Content starts

(* ===== verification/Keys.v ===== *)
(** * Keyrings (crates/syscall/src/lib.rs: [KeyringState])

    The keyrings behind add_key and keyctl: serial numbers, the special ids
    that name the keyring of a thread, process, session or user, and the
    quota of a user.  A special id is shown to keep naming the keyring it
    first named, and no two owners are ever given the same one. *)

From S2P Require Import Prelude Path FileObject Vfs Process Locks Abi AbiSpec.

Open Scope string_scope.
Open Scope list_scope.
Open Scope Z_scope.

Module Keys.
Import Proc.

Definition EFAULT : Z := 14.
Definition EINVAL : Z := 22.
Definition ENOENT : Z := 2.
Definition ENODEV : Z := 19.
Definition EBADMSG : Z := 74.
Definition EDQUOT : Z := 122.
Definition I32_MAX : Z := 2 ^ 31 - 1.
Definition KEY_SPEC_THREAD_KEYRING : Z := -1.
Definition KEY_SPEC_PROCESS_KEYRING : Z := -2.
Definition KEY_SPEC_SESSION_KEYRING : Z := -3.
Definition KEY_SPEC_USER_KEYRING : Z := -4.
Definition KEY_SPEC_USER_SESSION_KEYRING : Z := -5.

(** Descriptions are kept as their bytes. *)
Record KeyEntry := mkEntry { key_type : string; description : list Z; payload_len : Z }.
Record Keyring := mkRing { serial : Z; entries : list KeyEntry }.

Record KeyringState := mkKeys {
  next_serial : Z;
  thread : gmap Z Z; process : gmap Z Z; session : gmap Z Z; user : gmap Z Z; user_session : gmap Z Z;
  keyrings : gmap Z Keyring;
  max_keys : Z; max_bytes : Z;
}.

Definition initial : KeyringState := mkKeys 1 ∅ ∅ ∅ ∅ ∅ ∅ 200 20000.

(** The five maps from owners to serial numbers. *)
Inductive anchor := Thread | Process | Session | User | UserSession.
#[export] Instance anchor_eq_dec : EqDecision anchor.
Proof. solve_decision. Defined.
Definition anchors (a : anchor) (s : KeyringState) : gmap Z Z :=
  match a with
  | Thread => thread s | Process => process s | Session => session s | User => user s | UserSession => user_session s
  end.
Definition set_anchors (a : anchor) (m : gmap Z Z) (s : KeyringState) : KeyringState :=
  mkKeys (next_serial s)
    (match a with Thread => m | _ => thread s end) (match a with Process => m | _ => process s end)
    (match a with Session => m | _ => session s end) (match a with User => m | _ => user s end)
    (match a with UserSession => m | _ => user_session s end) (keyrings s) (max_keys s) (max_bytes s).
Definition set_keyrings (m : gmap Z Keyring) (s : KeyringState) : KeyringState :=
  mkKeys (next_serial s) (thread s) (process s) (session s) (user s) (user_session s) m (max_keys s) (max_bytes s).
Definition set_next_serial (n : Z) (s : KeyringState) : KeyringState :=
  mkKeys n (thread s) (process s) (session s) (user s) (user_session s) (keyrings s) (max_keys s) (max_bytes s).

(** [i32::saturating_add] *)
Definition next_key_serial (s : KeyringState) : Z * KeyringState :=
  let n := Z.max (next_serial s) 1 in (n, set_next_serial (Z.min (n + 1) I32_MAX) s).

Definition resolve_anchor (a : anchor) (owner : Z) (create : bool) : stm KeyringState Z := fun s =>
  match anchors a s !! owner with
  | Some n => (Ok n, s)
  | None =>
      if create then
        let '(n, s1) := next_key_serial s in
        let s2 := set_keyrings (<[n := mkRing n []]> (keyrings s1)) s1 in
        (Ok n, set_anchors a (<[owner := n]> (anchors a s2)) s2)
      else (Err ENOENT, s)
  end.

Section Resolve.
Context {H A : Type}.

Definition owner_of (a : anchor) (p : Proc.Process H A) : Z :=
  match a with Thread => tid p | Process => tgid p | Session => sid p | User => uid p | UserSession => uid p end.

Definition resolve_keyring_serial (p : Proc.Process H A) (id : Z) (create : bool) : stm KeyringState Z :=
  let at_anchor a := resolve_anchor a (owner_of a p) create in
  if id =? KEY_SPEC_THREAD_KEYRING then at_anchor Thread
  else if id =? KEY_SPEC_PROCESS_KEYRING then at_anchor Process
  else if id =? KEY_SPEC_SESSION_KEYRING then at_anchor Session
  else if id =? KEY_SPEC_USER_KEYRING then at_anchor User
  else if id =? KEY_SPEC_USER_SESSION_KEYRING then at_anchor UserSession
  else if 0 <? id then mret id
  else fail EINVAL.
End Resolve.

Definition one_of (k : string) (ks : list string) : bool := existsb (String.eqb k) ks.
Definition validate_key_type_and_length (k : string) (payload_ptr len : Z) : outcome unit :=
  if (payload_ptr =? 0) && negb (len =? 0) then
    if one_of k ["user"; "logon"; "big_key"; "keyring"] then Err EFAULT
    else if String.eqb k "asymmetric" then Err EBADMSG
    else Err ENODEV
  else if String.eqb k "keyring" then if len =? 0 then Ok tt else Err EINVAL
  else if one_of k ["user"; "logon"] then if len <=? 32767 then Ok tt else Err EINVAL
  else if String.eqb k "big_key" then if len <=? 1048575 then Ok tt else Err EINVAL
  else Err ENODEV.

Definition key_quota_charge (desc : list Z) (len : Z) : Z := saturating_add (saturating_add (zlen desc) 1) len.

Definition u32_saturating_add (a b : Z) : Z := Z.min (a + b) U32_MAX.

(** ["uid:{}:"] *)
Definition uid_prefix (u : Z) : list Z := Vfs.bytes_of "uid:" ++ Abi.number 10 u ++ Vfs.bytes_of ":".
Definition charged_to (u : Z) (e : KeyEntry) : bool :=
  bool_decide (take (length (uid_prefix u)) (description e) = uid_prefix u).

Definition charge_entry (u : Z) (acc : Z * Z) (e : KeyEntry) : Z * Z :=
  if charged_to u e then
    (u32_saturating_add acc.1 1,
     u32_saturating_add acc.2 (key_quota_charge (drop 6 (description e)) (payload_len e) mod 2 ^ 32))
  else acc.
Definition counted_serials (s : KeyringState) : list Z := values (thread s) ++ values (process s) ++ values (session s).
Definition key_usage_for_uid (s : KeyringState) (u : Z) : Z * Z :=
  foldl (fun acc n =>
           match keyrings s !! n with Some r => foldl (charge_entry u) acc (entries r) | None => acc end)
    (0, 0) (counted_serials s).

(** The text of /proc/key-users: ["{:5}: {:5} 0/0 {}/{} {}/{}"] for ten users. *)
Definition pad5 (ds : list Z) : list Z := replicate (5 - length ds) 32 ++ ds.
Definition key_users_line (s : KeyringState) (u : Z) : list Z :=
  let '(used_keys, used_bytes) := key_usage_for_uid s u in
  pad5 (Abi.number 10 u) ++ Vfs.bytes_of ": " ++ pad5 (Abi.number 10 0) ++ Vfs.bytes_of " 0/0 " ++
  Abi.number 10 used_keys ++ Vfs.bytes_of "/" ++ Abi.number 10 (max_keys s) ++ Vfs.bytes_of " " ++
  Abi.number 10 used_bytes ++ Vfs.bytes_of "/" ++ Abi.number 10 (max_bytes s) ++ [10].
Definition key_users_text (s : KeyringState) : list Z := flat_map (key_users_line s) (seqZ 1000 10).

(** The state change of add_key, with the caller's credentials. *)
Definition add_key {H A} (p : Proc.Process H A) (k : string) (desc : list Z) (len keyring_id : Z)
  : stm KeyringState Z :=
  s ← get;
  let '(used_keys, used_bytes) := key_usage_for_uid s (uid p) in
  let charge := key_quota_charge desc len mod 2 ^ 32 in
  if negb (euid p =? 0) && ((max_keys s <=? used_keys) || (max_bytes s <? u32_saturating_add used_bytes charge))
  then fail EDQUOT
  else
    n ← resolve_keyring_serial p keyring_id true;
    s ← get;
    r ← lift (ok_or (keyrings s !! n) EINVAL);
    _ ← modify (set_keyrings (<[n := mkRing (serial r) (entries r ++ [mkEntry k (uid_prefix (uid p) ++ desc) len])]>
                                (keyrings s)));
    mret n.

(** ** Runs *)
Section Runs.
Context {H A : Type}.
Implicit Types (s : KeyringState) (p : Proc.Process H A) (a : anchor).
(* ===== verification/SysFile.v ===== *)
(** * System calls on files (crates/syscall/src/lib.rs)

    The calls of [fs_domain]: opening, reading, writing, descriptors,
    record locks, directories and attributes.  Each takes the six argument
    registers and works on the [kernel] of [Sys]. *)

From S2P Require Import Prelude Task AddrSpace Path FileObject Vfs Process KernelEnv ProcTable Locks Calendar Abi Sys.

Open Scope string_scope.
Open Scope list_scope.
Open Scope Z_scope.

Module SysFile.
Import Proc PTable Abi Sys.

Definition O_CLOEXEC : Z := 0x80000.
Definition AT_EMPTY_PATH : Z := 0x1000.
Definition PATH_MAX : Z := 4096.
Definition bit_set (z mask : Z) : bool := negb (Z.land z mask =? 0).

Section Calls.
Context {M : Type} `{!Obj.Ext4Ops M} `{!HalMemory} (can_reserve : Z → bool).
#[local] Hint Extern 0 (KernelEnv _ _ _) => exact (Kernel.kernel_env can_reserve) : typeclass_instances.

Abbreviation kstm := (stm (kernel M)).
Abbreviation read_user := (read_user can_reserve).
Abbreviation write_user := (write_user can_reserve).
Abbreviation read_user_cstr := (read_user_cstr can_reserve).
Abbreviation with_reader := (with_reader can_reserve).
Abbreviation with_clone := (with_clone can_reserve).
Implicit Types (args : list Z).

(** ** Opening and closing *)
Definition sys_openat args : kstm Z :=
  let dirfd := to_i32 (arg args 0) in
  let raw_flags := to_u32 (arg args 2) in
  let flags := normalize_open_flags raw_flags in
  path ← read_user_cstr (arg args 1);
  dir ← resolve_at_cwd dirfd path;
  h ← on_vfs (Vfs.open dir path flags (to_u32 (arg args 3)));
  add_handle (with_flags (fun f => with_cloexec_flag f (bit_set raw_flags O_CLOEXEC)) h).

Definition sys_close args : kstm Z :=
  let fd := to_i32 (arg args 0) in
  owner ← ask_table current_tgid;
  h ← fd_handle fd;
  _ ← clone_ref can_reserve h;
  wake ← owning can_reserve h (
    _ ← on_cur (close_fd fd);
    pipe ← is_pipe h;
    released ← clear_locks (Locks.clear_for_owner_path owner (Obj.h_path h));
    mret (pipe || released));
  _ ← (if (wake : bool) then wake_all_blocked else mret tt);
  mret 0.

(** One descriptor of [close_range]: whether a pipe end or a lock went away. *)
Definition close_one (owner fd : Z) : kstm bool :=
  p ← cur;
  match fds p !! fd with
  | None => mret false
  | Some h =>
      _ ← clone_ref can_reserve h;
      owning can_reserve h (
        _ ← on_cur (close_fd fd);
        pipe ← is_pipe h;
        released ← clear_locks (Locks.clear_for_owner_path owner (Obj.h_path h));
        mret (pipe || released))
  end.
Fixpoint close_each (owner : Z) (l : list Z) (acc : bool) : kstm bool :=
  match l with
  | [] => mret acc
  | fd :: l' => b ← close_one owner fd; close_each owner l' (acc || b)
  end.

Definition sys_close_range args : kstm Z :=
  let first := to_i32 (arg args 0) in
  let last := to_i32 (arg args 1) in
  owner ← ask_table current_tgid;
  wake ← close_each owner (seqZ first (last - first + 1)) false;
  _ ← (if (wake : bool) then wake_all_blocked else mret tt);
  mret 0.

(** ** Reading and writing *)
(** The offset is taken from the descriptor's alias group before the
    operation and spread over it afterwards. *)
Definition sys_lseek args : kstm Z :=
  let fd := to_i32 (arg args 0) in
  _ ← sync_from can_reserve fd;
  position ← on_fd fd (Vfs.seek (Obj.as_isize (arg args 1)) (to_u32 (arg args 2)));
  _ ← sync_to can_reserve fd;
  mret position.

Definition sys_read args : kstm Z :=
  let fd := to_i32 (arg args 0) in
  _ ← sync_from can_reserve fd;
  h ← fd_handle fd;
  pipe ← is_pipe h;
  socket ← is_socket h;
  r ← attempt (on_fd fd (Vfs.read (arg args 2)));
  bytes ← match r with
          | inl bytes => mret bytes
          | inr e =>
              if (e =? EAGAIN) && (pipe || socket) then _ ← block_current; fail EAGAIN else fail e
          end;
  _ ← sync_to can_reserve fd;
  _ ← write_user (arg args 1) bytes;
  mret (zlen bytes).

Definition sys_write args : kstm Z :=
  let fd := to_i32 (arg args 0) in
  data ← read_user (arg args 1) (arg args 2);
  _ ← sync_from can_reserve fd;
  h ← fd_handle fd;
  pipe ← is_pipe h;
  socket ← is_socket h;
  r ← attempt (on_fd fd (Vfs.write can_reserve data));
  match r with
  | inl written =>
      _ ← sync_to can_reserve fd;
      _ ← (if (pipe || socket) && negb (written =? 0) then wake_all_blocked else mret tt);
      mret written
  | inr e =>
      _ ← (if (pipe || socket) && (e =? EPIPE) then wake_all_blocked else mret tt);
      fail e
  end.

Definition sys_getdents64 args : kstm Z :=
  let fd := to_i32 (arg args 0) in
  _ ← sync_from can_reserve fd;
  bytes ← on_fd fd (Vfs.getdents (arg args 2));
  _ ← sync_to can_reserve fd;
  _ ← write_user (arg args 1) bytes;
  mret (zlen bytes).

(** The loop of [readv]; aliases are not synchronised here. *)
Fixpoint readv_loop (fd : Z) (iovs : list IoVec) (total : Z) : kstm Z :=
  match iovs with
  | [] => mret total
  | iov :: iovs' =>
      h ← fd_handle fd;
      pipe ← is_pipe h;
      r ← attempt (on_fd fd (Vfs.read (iov_len iov)));
      match r with
      | inl bytes =>
          _ ← write_user (iov_base iov) bytes;
          total ← lift (uadd total (zlen bytes));
          if zlen bytes <? iov_len iov then mret total else readv_loop fd iovs' total
      | inr e =>
          if (e =? EAGAIN) && pipe then
            if total =? 0 then _ ← block_current; fail EAGAIN else mret total
          else fail e
      end
  end.
Definition sys_readv args : kstm Z :=
  iovs ← with_reader (fun rd _ => read_iovecs rd (arg args 1) (arg args 2));
  readv_loop (to_i32 (arg args 0)) iovs 0.

(** [write_console_bytes] *)
Definition console_write (bs : list Z) : kstm unit :=
  on_vfs (modify (fun v => Vfs.set_vstore (Obj.write_console_bytes (Vfs.vstore v) bs) v)).

(** Descriptors 1 and 2 go to the console, whatever they refer to. *)
Definition is_std (fd : Z) : bool := (fd =? 1) || (fd =? 2).

Fixpoint writev_loop (fd : Z) (pipe : bool) (iovs : list IoVec) (total : Z) : kstm Z :=
  match iovs with
  | [] => mret total
  | iov :: iovs' =>
      bytes ← read_user (iov_base iov) (iov_len iov);
      if is_std fd then
        _ ← console_write bytes;
        total ← lift (uadd total (zlen bytes));
        writev_loop fd pipe iovs' total
      else
        r ← attempt (on_fd fd (Vfs.write can_reserve bytes));
        match r with
        | inl written => total ← lift (uadd total written); writev_loop fd pipe iovs' total
        | inr e =>
            if (e =? EPIPE) && pipe then
              _ ← wake_all_blocked;
              if total =? 0 then fail EPIPE else mret total
            else fail e
        end
  end.
Definition sys_writev args : kstm Z :=
  let fd := to_i32 (arg args 0) in
  iovs ← with_reader (fun rd _ => read_iovecs rd (arg args 1) (arg args 2));
  pipe ← (if is_std fd then mret false else h ← fd_handle fd; is_pipe h);
  total ← writev_loop fd pipe iovs 0;
  _ ← (if pipe && negb (total =? 0) then wake_all_blocked else mret tt);
  mret total.

Definition sys_pread64 args : kstm Z :=
  with_clone (to_i32 (arg args 0)) (fun h =>
    '(bytes, _) ← on_local (Obj.with_offset h (arg args 3)) (Vfs.read (arg args 2));
    _ ← write_user (arg args 1) bytes;
    mret (zlen bytes)).

Definition sys_pwrite64 args : kstm Z :=
  data ← read_user (arg args 1) (arg args 2);
  with_clone (to_i32 (arg args 0)) (fun h =>
    '(n, _) ← on_local (Obj.with_offset h (arg args 3)) (Vfs.write can_reserve data);
    mret n).

Fixpoint preadv_loop (h : Obj.FileHandle) (iovs : list IoVec) (total : Z) : kstm Z :=
  match iovs with
  | [] => mret total
  | iov :: iovs' =>
      '(bytes, h') ← on_local h (Vfs.read (iov_len iov));
      _ ← write_user (iov_base iov) bytes;
      total ← lift (uadd total (zlen bytes));
      if zlen bytes <? iov_len iov then mret total else preadv_loop h' iovs' total
  end.
Definition sys_preadv args : kstm Z :=
  iovs ← with_reader (fun rd _ => read_iovecs rd (arg args 1) (arg args 2));
  with_clone (to_i32 (arg args 0)) (fun h => preadv_loop (Obj.with_offset h (arg args 3)) iovs 0).

Fixpoint pwritev_loop (h : Obj.FileHandle) (iovs : list IoVec) (total : Z) : kstm Z :=
  match iovs with
  | [] => mret total
  | iov :: iovs' =>
      bytes ← read_user (iov_base iov) (iov_len iov);
      '(n, h') ← on_local h (Vfs.write can_reserve bytes);
      total ← lift (uadd total n);
      pwritev_loop h' iovs' total
  end.
Definition sys_pwritev args : kstm Z :=
  iovs ← with_reader (fun rd _ => read_iovecs rd (arg args 1) (arg args 2));
  with_clone (to_i32 (arg args 0)) (fun h => pwritev_loop (Obj.with_offset h (arg args 3)) iovs 0).

(** The offset of a descriptor, or the word at an address, after a copy. *)
Definition store_offset (ptr fd : Z) (h : Obj.FileHandle) : kstm unit :=
  if ptr =? 0 then
    on_proc (fun p => match fd_get p fd with
                      | Ok _ => (Ok tt, set_fds (alter (fun x => Obj.with_offset x (Obj.h_offset h)) fd (fds p)) p)
                      | Err e => (Err e, p)
                      | Panic => (Panic, p)
                      | Diverge => (Diverge, p)
                      end)
  else write_user ptr (to_le_bytes 8 (Obj.h_offset h)).
Definition start_offset (ptr : Z) (h : Obj.FileHandle) : kstm Obj.FileHandle :=
  if ptr =? 0 then mret h else o ← sys_read_usize can_reserve ptr; mret (Obj.with_offset h o).

Definition sys_sendfile args : kstm Z :=
  let out_fd := to_i32 (arg args 0) in
  let in_fd := to_i32 (arg args 1) in
  with_clone in_fd (fun h =>
    h ← start_offset (arg args 2) h;
    '(bytes, h) ← on_local h (Vfs.read (arg args 3));
    written ← on_fd out_fd (Vfs.write can_reserve bytes);
    _ ← store_offset (arg args 2) in_fd h;
    mret written).

Definition sys_copy_between_fds (in_fd out_fd len off_in_ptr off_out_ptr : Z) : kstm Z :=
  with_clone in_fd (fun hi =>
    with_clone out_fd (fun ho =>
      hi ← start_offset off_in_ptr hi;
      ho ← start_offset off_out_ptr ho;
      '(bytes, hi) ← on_local hi (Vfs.read len);
      '(written, ho) ← on_local ho (Vfs.write can_reserve bytes);
      _ ← store_offset off_in_ptr in_fd hi;
      _ ← store_offset off_out_ptr out_fd ho;
      mret written)).
Definition sys_copy_file_range args : kstm Z :=
  sys_copy_between_fds (to_i32 (arg args 0)) (to_i32 (arg args 2)) (arg args 4) (arg args 1) (arg args 3).
Definition sys_splice args : kstm Z :=
  sys_copy_between_fds (to_i32 (arg args 0)) (to_i32 (arg args 2)) (arg args 4) (arg args 1) (arg args 3).

(** ** Descriptors *)
Definition sys_dup args : kstm Z :=
  let source_fd := to_i32 (arg args 0) in
  h ← fd_handle source_fd;
  _ ← clone_ref can_reserve h;
  add_from can_reserve source_fd (with_flags (fun f => with_cloexec_flag f false) h).

(** [process.fds.insert] at a descriptor known to be closed, aliased to the
    source. *)
Definition install_dup (source newfd : Z) (h : Obj.FileHandle) : kstm unit :=
  _ ← on_proc (modify (fun p => set_fds (<[newfd := h]> (fds p)) p));
  _ ← on_proc (p ← get; leader ← lift (fd_alias_leader p source); put (set_fd_alias newfd leader p));
  sync_from can_reserve newfd.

Content ends

## EXERCISE
Please copy, exactly and with nothing else, the lines above beginning at the line that has "(** ** Opening and closing *)" and ending with the line that has "mret position.".

## FINISHED TASK
(** ** Opening and closing *)
Definition sys_openat args : kstm Z :=
  let dirfd := to_i32 (arg args 0) in
  let raw_flags := to_u32 (arg args 2) in
  let flags := normalize_open_flags raw_flags in
  path ← read_user_cstr (arg args 1);
  dir ← resolve_at_cwd dirfd path;
  h ← on_vfs (Vfs.open dir path flags (to_u32 (arg args 3)));
  add_handle (with_flags (fun f => with_cloexec_flag f (bit_set raw_flags O_CLOEXEC)) h).

Definition sys_close args : kstm Z :=
  let fd := to_i32 (arg args 0) in
  owner ← ask_table current_tgid;
  h ← fd_handle fd;
  _ ← clone_ref can_reserve h;
  wake ← owning can_reserve h (
    _ ← on_cur (close_fd fd);
    pipe ← is_pipe h;
    released ← clear_locks (Locks.clear_for_owner_path owner (Obj.h_path h));
    mret (pipe || released));
  _ ← (if (wake : bool) then wake_all_blocked else mret tt);
  mret 0.

(** One descriptor of [close_range]: whether a pipe end or a lock went away. *)
Definition close_one (owner fd : Z) : kstm bool :=
  p ← cur;
  match fds p !! fd with
  | None => mret false
  | Some h =>
      _ ← clone_ref can_reserve h;
      owning can_reserve h (
        _ ← on_cur (close_fd fd);
        pipe ← is_pipe h;
        released ← clear_locks (Locks.clear_for_owner_path owner (Obj.h_path h));
        mret (pipe || released))
  end.
Fixpoint close_each (owner : Z) (l : list Z) (acc : bool) : kstm bool :=
  match l with
  | [] => mret acc
  | fd :: l' => b ← close_one owner fd; close_each owner l' (acc || b)
  end.

Definition sys_close_range args : kstm Z :=
  let first := to_i32 (arg args 0) in
  let last := to_i32 (arg args 1) in
  owner ← ask_table current_tgid;
  wake ← close_each owner (seqZ first (last - first + 1)) false;
  _ ← (if (wake : bool) then wake_all_blocked else mret tt);
  mret 0.

(** ** Reading and writing *)
(** The offset is taken from the descriptor's alias group before the
    operation and spread over it afterwards. *)
Definition sys_lseek args : kstm Z :=
  let fd := to_i32 (arg args 0) in
  _ ← sync_from can_reserve fd;
  position ← on_fd fd (Vfs.seek (Obj.as_isize (arg args 1)) (to_u32 (arg args 2)));
  _ ← sync_to can_reserve fd;
  mret position.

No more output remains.